Совсем недавно Фемистокл и Аристид были союзниками. Вместе сражались при Марафоне. Вместе боролись против сторонников тиранов. Аристид поддерживал Фемистокла, когда тот предложил реформу, по которой архонтов стали избирать по жребию – и не только из рядов знати, но и из средних слоев населения.

Периклу знакомы оба имени. Ему по душе невозмутимый и честный Аристид. Но он не раз слышал, как в его доме хвалили Фемистокла за энергию и решительность. Ксантипп, связавший свою деятельность с морем, одобрял смелые планы Фемистокла. И никто еще не подозревал, что, возмужав, Перикл во многом будет подражать Аристиду-человеку и продолжать дело Фемистокла-политика.
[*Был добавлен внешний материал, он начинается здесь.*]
(* ===== verification/_CoqProject ===== *)
-Q . S2P
Prelude.v
GoStrings.v
MemTypes.v
MemNodes.v
MemRequest.v
MemZones.v
MemAllocator.v
MemState.v
MemExpand.v
MemOvercommit.v
MemAlloc.v
MemOps.v
MemOffers.v
MemRealloc.v
MemSystem.v
MemWitness.v
Expr.v
ExprFacts.v
Affinity.v
AffinityFacts.v
CpuTree.v
CpuOrder.v
CpuResizeFacts.v
CpuSystem.v
CpuAlloc.v
CpuAllocFacts.v
CpuTopo.v
Kube.v
BlnTypes.v
BlnPin.v
BlnHints.v
BlnOps.v
BlnPolicy.v
BlnConfig.v
BlnFrame.v
BlnSize.v
BlnInv.v
BlnNew.v
BlnRequests.v
BlnRefine.v
BlnSetup.v
BlnReach.v
BlnWitness.v
ClsFreq.v
ClsPct.v
ClsHandler.v
ClsTurbo.v
ClsFacts.v
ClsPctFacts.v
ClsMock.v
BlnClasses.v
TaTypes.v
TaPrefs.v
TaSupply.v
TaScore.v
TaPolicy.v
TaBuild.v
TaConfig.v
TaAccount.v
TaAlloc.v
TaCapacity.v
TaInv.v
TaMain.v
TaBuildFacts.v
TaReach.v
TaWitness.v
CchTypes.v
CchContainer.v
CchStore.v
NriPlugin.v
NriFacts.v
NriReach.v
NriSync.v
NriMain.v
NriPending.v
NriTa.v
NriWitness.v
PlgTypes.v
PlgFacts.v
Resctrl.v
А пока он слишком юн и неопытен, чтобы разбираться в событиях. И искренне удивляется, когда Ксантипп неожиданно меняет отношение к Фемистоклу и начинает говорить о нем с нескрываемой злобой. Оказывается, вместе с Аристидом Фемистокл выступил против рода Алкмеонидов, склонных поддерживать дружественные отношения с персами. В результате наиболее опасным соперникам пришлось удалиться в изгнание. Среди них оказался и отец Перикла.

Вскоре пути Аристида и Фемистокла разошлись. Аристид не мог принять программу бывшего союзника, считая ее гибельной для государства. Фемистокл же настаивал на скорейшем строительстве флота, убеждая всех, что Марафонская битва не конец, а начало борьбы с варварами и нужно использовать передышку, чтобы подготовиться к новым боям.

Аристид сопротивлялся до конца. Логика борьбы заставляла его противодействовать даже в тех случаях, когда Фемистокл вносил разумные предложения, лишь бы не дать ему победить и укрепить свое влияние. Однажды, взяв верх над Фемистоклом и убедив Народное собрание в собственной правоте, Аристид, понимая, что на самом-то деле прав его соперник, в сердцах воскликнул, что афиняне до тех пор не будут в безопасности, пока не сбросят их обоих в пропасть.